Why DMARC is critical to reducing spread of malicious emails
There is a fix that can prevent a great amount of email-born attacks on consumers and businesses. Unfortunately, the vast majority of public and private organizations globally, including leading cybersecurity companies, have not deployed DMARC (Domain-based Message Authentication, Reporting & Conformance) to prevent spammers and phishers from using an organization’s name to conduct cyber attacks, according to new research from the Global Cyber Alliance (GCA).
DMARC provides insight into any attempts to spam, phish or spear-phish using an organization’s brand or name. DMARC is supported by 85 percent of consumer email inboxes in the United States (including Gmail, Yahoo, Microsoft, etc.) and more than 2.5 billion email inboxes worldwide. However, DMARC adoption rates among enterprises and government remains low.
The UK Government’s guidance for government agencies directs them to implement DMARC but as of December 2016 only five percent of UK public sector domains had done so. A mere 16 percent of the healthcare sector has adopted DMARC.
The latest research from GCA, an international cross-sector organization dedicated to confronting systemic cyber risk, finds that adoption remains low in the cybersecurity industry as well.
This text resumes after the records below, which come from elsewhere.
(** * Exception-based IPC speed test: a shallow embedding of [main.cpp]

    The program is a two-process benchmark.  Two instances negotiate a
    server and a client role through a named shared mapping, then run two
    rounds: in each round one side raises the structured exception
    [kExceptionCommsCode] ten thousand times while the other side, attached
    as a debugger, counts the exception debug events it is handed.

    The embedding has two layers.

    - Everything a process does on its own (raising exceptions, the
      debugger loop, the two round functions) is a function of a local
      state: the answers the operating system will give to the calls of
      this process, and the thread's last-error value.  Each function
      returns the Win32 calls and stream insertions it performed, in
      order, together with the way it completed.

    - [main] also touches the shared mapping, which the partner process
      reads and writes at the same time.  Its accesses to the kernel
      object are the atomic steps of a resumption ([Proc]), so that two
      copies of [main] can be run under any interleaving. *)

From Stdlib Require Import ZArith List String Ascii Bool Lia.
Import ListNotations.
Open Scope string_scope.
Open Scope list_scope.
Open Scope Z_scope.

Set Implicit Arguments.

(** ** Machine integers *)

(** [DWORD] is an unsigned 32-bit integer, [int] a signed one. *)
Definition DWORD := Z.
Definition INT_MAX : Z := 2 ^ 31 - 1.
Definition INT_MIN : Z := - 2 ^ 31.
Definition int_range (z : Z) : Prop := INT_MIN <= z <= INT_MAX.
(** * Verification of [infrastructure/aws/s3_bucket_setup.py]

    A shallow embedding of the S3 data-lake provisioning script: the
    per-tier lifecycle table [get_lifecycle_config], the bucket provisioner
    [create_bucket] and the top-level routine [create_data_lake].

    The script talks to a cloud object-storage API through a boto3 client,
    writes log records and finally writes one JSON file.  All three effects
    are made explicit in a machine state that is threaded through a small
    monad with Python's three statement outcomes (fall through, [return],
    raised [ClientError]). *)

From Stdlib Require Import ZArith.
From stdpp Require Import base option list strings gmap.

Local Open Scope string_scope.
Local Open Scope list_scope.

(** ** Request parameters of the S3 management API *)

(** [{'Days': ..., 'StorageClass': ...}] *)
Record Transition := mkTransition {
  Days : Z;
  StorageClass : string
}.

(** One element of ['Rules'] in a lifecycle configuration; ['Filter'] is
    always a dict with the single key ['Prefix']. *)
Record LifecycleRule := mkLifecycleRule {
  ID : string;
  Status : string;
  Filter_Prefix : string;
  Transitions : list Transition
}.

(** [{'Rules': [...]}] *)
Record LifecycleConfiguration := mkLifecycleConfiguration {
  Rules : list LifecycleRule
}.

#[global] Instance Transition_eq_dec : EqDecision Transition.
Proof. solve_decision. Defined.
#[global] Instance LifecycleRule_eq_dec : EqDecision LifecycleRule.
Proof. solve_decision. Defined.
#[global] Instance LifecycleConfiguration_eq_dec : EqDecision LifecycleConfiguration.
Proof. solve_decision. Defined.

(** ** Lifecycle policy selector (source lines 158-226) *)

Definition get_lifecycle_config (tier : string) : LifecycleConfiguration :=
  if decide (tier = "bronze") then
    {| Rules := [
         {| ID := "Move to IA and Glacier";
            Status := "Enabled";
            Filter_Prefix := "";
            Transitions := [
              {| Days := 60; StorageClass := "STANDARD_IA" |};
              {| Days := 180; StorageClass := "GLACIER" |} ] |} ] |}
  else if decide (tier = "silver") then
    {| Rules := [
         {| ID := "Move to IA and Glacier";
            Status := "Enabled";
            Filter_Prefix := "";
            Transitions := [
              {| Days := 30; StorageClass := "STANDARD_IA" |};
              {| Days := 90; StorageClass := "GLACIER" |} ] |} ] |}
  else
    {| Rules := [
         {| ID := "Move to IA";
            Status := "Enabled";
            Filter_Prefix := "";
            Transitions := [
              {| Days := 30; StorageClass := "STANDARD_IA" |} ] |} ] |}.

(** The transitions of a configuration, rule by rule, in order. *)
Definition transitions_of (cfg : LifecycleConfiguration) : list (list Transition) :=
  Transitions <$> Rules cfg.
Only 15 percent of the 587 email domains (that were scanned) for companies exhibiting at the RSA Conference use DMARC. Of the 90 RSA exhibiting organizations that do use DMARC, more than 66 percent use the DMARC policy of “none,” which only monitors for email domains, greatly reducing the effectiveness of DMARC.
It is time for the cybersecurity industry to lead the charge and push for DMARC use across the globe. GCA strongly advocates that organizations implement DMARC and has developed a free DMARC Setup Guide to make DMARC implementation easier.
The value of correctly implementing DMARC is clear as studies have shown that organizations that use DMARC correctly receive just 23 percent of the email threats that those who do not use DMARC.
“DMARC is one of the cybersecurity protocols that can broadly reduce risk, and the more it is implemented, the more protection if offers for everyone,” said Philip Reitinger, President and CEO of GCA.
“I’m placing a stake in the ground and calling on the cybersecurity industry to lead the adoption of DMARC, with a goal that 50 percent of the companies that exhibit at the 2018 RSA Conference implement DMARC prior to the conference, and that 90 percent implement prior to the 2019 RSA Conference. Working together the cybersecurity industry can be a role model and make a difference.”